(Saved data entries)

(** * scanreader / tifffile.py : a shallow embedding of the TIFF structural decoder

    The development follows the source file [scanreader/tifffile.py]:
    the byte channel ([FileHandle]), [struct.unpack], the format descriptors
    of the [TIFF] namespace, the header dispatch of [TiffFile.__init__],
    [TiffTag.__init__], the directory walker [TiffPages._seek], the layout
    queries of [TiffPage], [TiffFrame] and the segment reader
    [buffered_read] with the strip and tile placement of [TiffPage.asarray].

    Python integers are [Z]; [//] and [%] are [Z.div] and [Z.modulo] (both
    floor towards minus infinity, like Python) guarded by an explicit
    [ZeroDivisionError]; byte strings are [list byte]; an exception is a value
    of [exn] and a computation that may raise while mutating an object
    returns the outcome together with the mutated state. *)

From Stdlib Require Import ZArith String List Bool Lia.
From Stdlib.Strings Require Import Byte.
Import ListNotations.
Open Scope string_scope.
Open Scope list_scope.
Open Scope Z_scope.

Set Implicit Arguments.

(* ================================================================== *)
(** * Python exceptions and the state-and-exception monad *)

Inductive exn : Type :=
  | TiffFileError (msg : string) (args : list Z)
  | struct_error
  | IndexError (msg : string)
  | ValueError (msg : string)
  | RuntimeError (msg : string)
  | NotImplementedError (msg : string)
  | IOError (msg : string)
  | TypeError (msg : string)
  | AttributeError
  | ZeroDivisionError
  | KeyError
  | StopIteration
  | AssertionError.

Inductive result (A : Type) : Type :=
  | Ok (a : A)
  | Raise (e : exn).
Arguments Raise {A} e.

Definition is_Ok {A} (r : result A) : bool :=
  match r with Ok _ => true | Raise _ => false end.

(** A computation over a mutable object of type [S]: mutations made before
    an exception is raised stay visible, as in Python. *)
Definition M (S A : Type) : Type := S -> result A * S.

Definition ret {S A} (a : A) : M S A := fun s => (Ok a, s).
Definition raise {S A} (e : exn) : M S A := fun s => (Raise e, s).
Definition bind {S A B} (m : M S A) (k : A -> M S B) : M S B :=
  fun s => match m s with
           | (Ok a, s') => k a s'
           | (Raise e, s') => (Raise e, s')
           end.
Definition get {S} : M S S := fun s => (Ok s, s).
Definition modify {S} (f : S -> S) : M S unit := fun s => (Ok tt, f s).
Definition lift {S A} (r : result A) : M S A := fun s => (r, s).

Declare Scope py_scope.
Delimit Scope py_scope with py.
Notation "x <- m ;; k" := (bind m (fun x => k))
  (at level 100, m at next level, right associativity) : py_scope.
Notation "m ;;; k" := (bind m (fun _ => k))
  (at level 100, right associativity) : py_scope.
Open Scope py_scope.

(* ================================================================== *)
(** * Python sequences *)

(** [xs[i]] for a non-negative or negative index. *)
Definition py_index {A} (xs : list A) (i : Z) : result A :=
  let n := Z.of_nat (length xs) in
  let j := if i <? 0 then i + n else i in
  if (j <? 0) || (n <=? j) then Raise (IndexError "index out of range")
  else match nth_error xs (Z.to_nat j) with
       | Some a => Ok a
       | None => Raise (IndexError "index out of range")
       end.

(** [xs[a:b]] for non-negative bounds. *)
Definition py_slice {A} (xs : list A) (a b : Z) : list A :=
  firstn (Z.to_nat (b - a)) (skipn (Z.to_nat a) xs).

(** [product(iterable)]. *)
Definition product (xs : list Z) : Z := fold_left Z.mul xs 1.

(** [a // b] and [a % b]. *)
Definition floordiv (a b : Z) : result Z :=
  if b =? 0 then Raise ZeroDivisionError else Ok (a / b).
Definition pymod (a b : Z) : result Z :=
  if b =? 0 then Raise ZeroDivisionError else Ok (a mod b).

(* ================================================================== *)
(** * struct.unpack on unsigned integer formats *)

Inductive byteorder : Type := LittleEndian (* '<' *) | BigEndian (* '>' *).

Definition byteorder_eqb (a b : byteorder) : bool :=
  match a, b with
  | LittleEndian, LittleEndian | BigEndian, BigEndian => true
  | _, _ => false
  end.

(** The integer codes used by the format descriptors. *)
Inductive intcode : Type := fmt_H | fmt_I | fmt_Q.

Definition calcsize (c : intcode) : Z :=
  match c with fmt_H => 2 | fmt_I => 4 | fmt_Q => 8 end.

Fixpoint le_to_Z (bs : list byte) : Z :=
  match bs with
  | [] => 0
  | b :: r => Z.of_N (Byte.to_N b) + 256 * le_to_Z r
  end.

Definition bytes_to_Z (bo : byteorder) (bs : list byte) : Z :=
  match bo with
  | LittleEndian => le_to_Z bs
  | BigEndian => le_to_Z (rev bs)
  end.

(** [struct.unpack(bo + c, bs)[0]]: the buffer must have exactly the size
    of the format, otherwise [struct.error]. *)
Definition unpack (bo : byteorder) (c : intcode) (bs : list byte) : result Z :=
  if Z.of_nat (length bs) =? calcsize c then Ok (bytes_to_Z bo bs)
  else Raise struct_error.

(** [struct.unpack(bo + 'HH', bs)]. *)
Definition unpack_HH (bo : byteorder) (bs : list byte) : result (Z * Z) :=
  if Z.of_nat (length bs) =? 4
  then Ok (bytes_to_Z bo (firstn 2 bs), bytes_to_Z bo (skipn 2 bs))
  else Raise struct_error.

(* ================================================================== *)
(** * FileHandle: the supplied byte channel, and the module logger *)

Inductive io_event : Type :=
  | EvSeek (offset : Z)
  | EvRead (pos : Z) (count : Z).

Record FileHandle : Type := mkFileHandle {
    fh_data : list byte;      (* the bytes of the file *)
    fh_pos : Z;               (* current position *)
    fh_size : Z;              (* FileHandle.size *)
    fh_is_file : bool;        (* FileHandle.is_file *)
    fh_closed : bool;         (* FileHandle.closed *)
    fh_events : list io_event (* every seek and read, oldest first *)
}.

Definition FileHandle_of_bytes (data : list byte) : FileHandle :=
  mkFileHandle data 0 (Z.of_nat (length data)) true false [].

(** A [log.warning] call: the format string and its integer arguments. *)
Definition warning : Type := (string * list Z)%type.

(** What the decoder acts on: the channel and the log. *)
Record World : Type := mkWorld {
    fh : FileHandle;
    log : list warning (* oldest first *)
}.

Definition World_of_bytes (data : list byte) : World :=
  mkWorld (FileHandle_of_bytes data) [].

*What needs to be done:*
Which lines of the data above contain the string "length"? Copy each of them.

*Output below:*
  let n := Z.of_nat (length xs) in
  if Z.of_nat (length bs) =? calcsize c then Ok (bytes_to_Z bo bs)
  if Z.of_nat (length bs) =? 4
  mkFileHandle data 0 (Z.of_nat (length data)) true false [].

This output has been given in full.